CSE 420 – Computer Architecture 1

“It (Computer Architecture) is not a deary science of paper machines that will never work.
No! It’s a discipline of keen intellectual interest, requiring balance of marketplace forces to
cost-performance-power, leading to glorious failures and some notable successes.”
– John Hennessy and David Patterson.

Chip Layout of Modern Many-Core Processor Die (Courtesy: Intel)

Overview

From personal electronic devices to servers, data centers, and supercomputers, the need for architecting better computer systems is inevitable. Especially, the detailed study of the evolution of the computer architecture and deep understanding of – fundamental philosophies involved in the software and hardware elements of the computing systems and their engineering trade-off is required. To hit the spot, this Computer Architecture course starts with bridging the gap between the high-level programming languages (e.g. C/C++, Java, Perl, Python) that we so conveniently use, and the low-level electronic components (e.g. transistors, AND/OR gates, multiplexors). The course then delves into details of designing a processor. The class is divided into 4 modules, i) A simple processor design, ii) Pipelining and ILP, iii) Memory Organization iv) Multi-core processors. Starting from a simple design, we strive to make it better. We learn several fundamental techniques, like pipelining, caching, and parallel execution, which enable the modern computing-based world. Although this course takes the MIPS architecture as a vehicle to explain the complexities and tradeoffs in computer architecture, the concepts are applicable in a much broader scope. The course takes a hands-on approach to understanding computer architecture. It also catapults the experience of developing simulators to model and thereby enriching the understanding of the architecture.

Main Topics

To visualize the landscape of today’s processor design, the pathway is traversed beginning with understanding basic blocks of both – programs and processor design as follows:

i) Which assembly instructions my program translates to and how they execute on a non-pipelined processor? At first, we need to understand the instruction-set architecture of the processor and need to determine that which assembly instructions my program should contain or how does the pointers or data structures are translated to the assembly instructions? Then, we proceed further determining what components processor design need to execute the instructions and how does it work for a non-pipelined MIPS processor. It also helps to understand clearly why it is a hardware-software interface. This altogether establishes the baseline with fundamental details about a microarchitecture upon which other design enhancements can be built.

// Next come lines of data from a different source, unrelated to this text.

Lemma gutters_from_app (a : list draw_op) :
  forall k b,
    gutters_from k (a ++ b)
    <-> gutters_from k a
        /\ gutters_from (k + length (placed_segments a)) b.
Proof.
  induction a as [|op a IH]; intros k b; simpl.
  - rewrite Nat.add_0_r. tauto.
  - rewrite IH, length_app, Nat.add_assoc. tauto.
Qed.

Lemma gutters_line_ops (segs : list segment) :
  forall i, gutters_from i (line_ops i segs).
Proof.
  induction segs as [|s segs IH]; intros i; simpl; [exact I|].
  split; [reflexivity|apply IH].
Qed.

Lemma gutters_page_log (max_lines_per_page p t i : nat)
  (rest : list segment) :
  gutters_from i (page_log max_lines_per_page p t i rest).
Proof.
  assert (H : gutters_from i
                (OpFrame :: line_ops i (take_lines max_lines_per_page rest)
                   ++ [OpFooter p t])).
  { simpl. split; [exact I|]. rewrite Nat.add_0_r.
    apply gutters_from_app. split; [apply gutters_line_ops|].
    simpl. tauto. }
  destruct rest as [|[| |] rest]; try exact H. simpl. tauto.
Qed.

(** The heading entry [h] is the entry of a line the log draws with the
    gutter number [heading_line h]. *)
Definition heading_drawn (cv : list draw_op) (h : heading_position) : Prop :=
  exists text fn fs al is_heading is_subheading,
    In (OpLine (heading_line h)
          (TextLine text fn fs al is_heading is_subheading)) cv
    /\ is_heading || is_subheading = true
    /\ heading_text h = text.

Lemma heading_drawn_app (a b : list draw_op) (h : heading_position) :
  heading_drawn a h \/ heading_drawn b h -> heading_drawn (a ++ b) h.
Proof.
  intros [H|H]; destruct H as [text [fn [fs [al [hd [sh [Hin Hrest]]]]]]];
    exists text, fn, fs, al, hd, sh; (split; [|assumption]);
    apply in_or_app; auto.
Qed.

Lemma line_heads_drawn (p : nat) (segs : list segment) :
  forall i h, In h (line_heads p i segs) -> heading_drawn (line_ops i segs) h.
Proof.
  induction segs as [|s segs IH]; intros i h Hin; simpl in Hin; [tauto|].
  apply in_app_or in Hin as [Hin|Hin].
  - destruct s as [text fn fs al hd sh| |]; simpl in Hin; try tauto.
    destruct (hd || sh) eqn:Hflag; simpl in Hin; [|tauto].
    destruct Hin as [Hin|[]]. subst h.
    exists text, fn, fs, al, hd, sh. simpl. auto.
  - change (line_ops i (s :: segs))
      with ([OpLine (i + 1) s] ++ line_ops (i + 1) segs).
    apply heading_drawn_app. right. apply IH. assumption.
Qed.

Lemma page_heads_drawn (max_lines_per_page p t i : nat)
  (rest : list segment) (h : heading_position) :
  In h (page_heads max_lines_per_page p i rest) ->
  heading_drawn (page_log max_lines_per_page p t i rest) h.
Proof.
  assert (H : In h (line_heads p i (take_lines max_lines_per_page rest)) ->
              heading_drawn
                (OpFrame :: line_ops i (take_lines max_lines_per_page rest)
                   ++ [OpFooter p t]) h).
  { intros Hin. change (OpFrame :: ?l) with ([OpFrame] ++ l).
    apply heading_drawn_app. right. apply heading_drawn_app. left.
    apply line_heads_drawn with (p := p). assumption. }
  destruct rest as [|[| |] rest]; try exact H. simpl. tauto.
Qed.

(** What every page preserves for the gutter numbers. *)
Definition gutters_ok (segments : list segment) (hp : list heading_position)
  (st : place_state) : Prop :=
  places_prefix segments st
  /\ gutters_from 0 (pdf_canvas st)
  /\ forall h, In h (headings st) ->
               In h hp \/ heading_drawn (pdf_canvas st) h.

ii) How does pipelining a processor help and how to mitigate the impact of the resultant hazards? One apparent way to improve processor cycle time is to pipeline it which can boost up the performance but it does not come for free. It brings with it the structural, data and/or control hazards. To gain a better understanding, it is important to analyze the assembly programs in terms of scheduling the instructions through a pipeline and to see stalls of how many cycles is yielded by such hazards. Then, we strive to find an alternative to mitigate the impact of these hazards such as data forwarding by adding bypasses, employing static/dynamic branch prediction, using predication techniques or smart instruction scheduling through compilers, alternating the microarchitectural components in the pipeline etc.

Broadcom’s Vulcan CPU microarchitecture

iii) Out-of-Order Execution: Just the fact that you can pipeline processor does not mean that dramatic speed-ups can be achieved as due to the hazards, we have to stall the pipeline and even issuing (and thus execution) of the independent instructions need to be stalled. So, how do you allow the out-of-order execution (and thus out-of-order-commit) when the multiple functional units are available for the execution? We start with studying register scoreboarding – a pioneer design approach which allowed correct out-of-order execution of the programs even in the presence of write-after-read or write-after-write dependencies among instructions. After analyzing and understanding the pitfalls of scoreboarding, we study how register renaming can help overcoming such false dependencies and we learn that how Tomasulo’s algorithm can help achieving further performance. We end up this module with speculative execution and understanding the need of employing Re-Order Buffer (ROB) to ensure in-order commit yet with out-of-order execution.

iv) How to conquer with caching techniques over hitting a memory wall? Historical perspective on past designs informs us that improvements of high-performance design solutions can be masked by the unavailability of the data. We start with understanding cost-area-power-latency tradeoff for different levels of memory hierarchy and realize the significance of caches in reaping the performance benefits by today’s processors. We study different cache configurations and realize their impact in terms of performance vs. energy trade-off. We also learn the virtual memory system and determine how the address translations happen and what is the role of translation lookaside buffer (TLB).

v) Why aggressive uniprocessor scaling/design optimizations is not enough and the multi-core era: We realize that aggressive transistor scaling or uniprocessor design optimizations cannot be just enough and it hits the power wall. Then, we study the promise of multi-cores and the challenges that multi-core programming put forth against us. Fundamental challenges are sharing and updating the data correctly, synchronization, task scheduling etc. We also study how data-level parallelism such as vectorization or single instruction multiple data (SIMD) can help in accelerating the massively parallel workloads. We conclude with inefficiencies of such approaches, catching glimpse of – what’s next or recent research trends.

Projects

A very important aspect of the course is the projects. Although the modules deliver the fundamental ideas behind latest design philosophies, it is very important that students gain hands-on experience with programming and realizing the role of various micro-architectural components in today’s simulators. Usually, there are four to five projects offered in the course and they make use of MARS simulator (for MIPS assembly programming) and gem5 (cycle-accurate processor simulator popular in academia and supported by the industry). The projects are:

Writing MIPS programs to achieve the functionality of given C/C++ code.
Understanding gem5 and simulation of instructions with various CPU models.
Understanding the impact of microarchitecture parameters (e.g. cache configuration) on numerous benchmarks and analyzing their energy cost vs. performance tradeoff.
Implementing branch predictors.
Implementing advanced cache replacement or insertion policies and analyzing their impact.
Programming for multi-cores (SMT/SPMD).

Learning Outcomes

This course help gaining an understanding of the fundamentals of computer architecture. After doing this course, students will be able to:

Understand the role and importance of assembly language.
Understand implementation of a simple pipelined processor.
Understand the promise, and effects of pipelining. Students will be able to know the basic challenges of pipelining and will have fundamental knowledge on how to resolve those challenges and achieve high performance with pipelining.
Understand branch prediction, and bypassing.
Understand that there are limits to parallelism, and just increasing the number of functional units (or ALUs) will not increase processor performance.
Understand the concept of caches, and know the fundamental mechanism of how they work, and why they are so effective.
Understand the need, importance and basic implementation of virtual memory.
Appreciate the need for multi-core processors.
Have a general idea of the landscape of multi-core processors.
Realize the programming challenges brought forth by multi-core processors.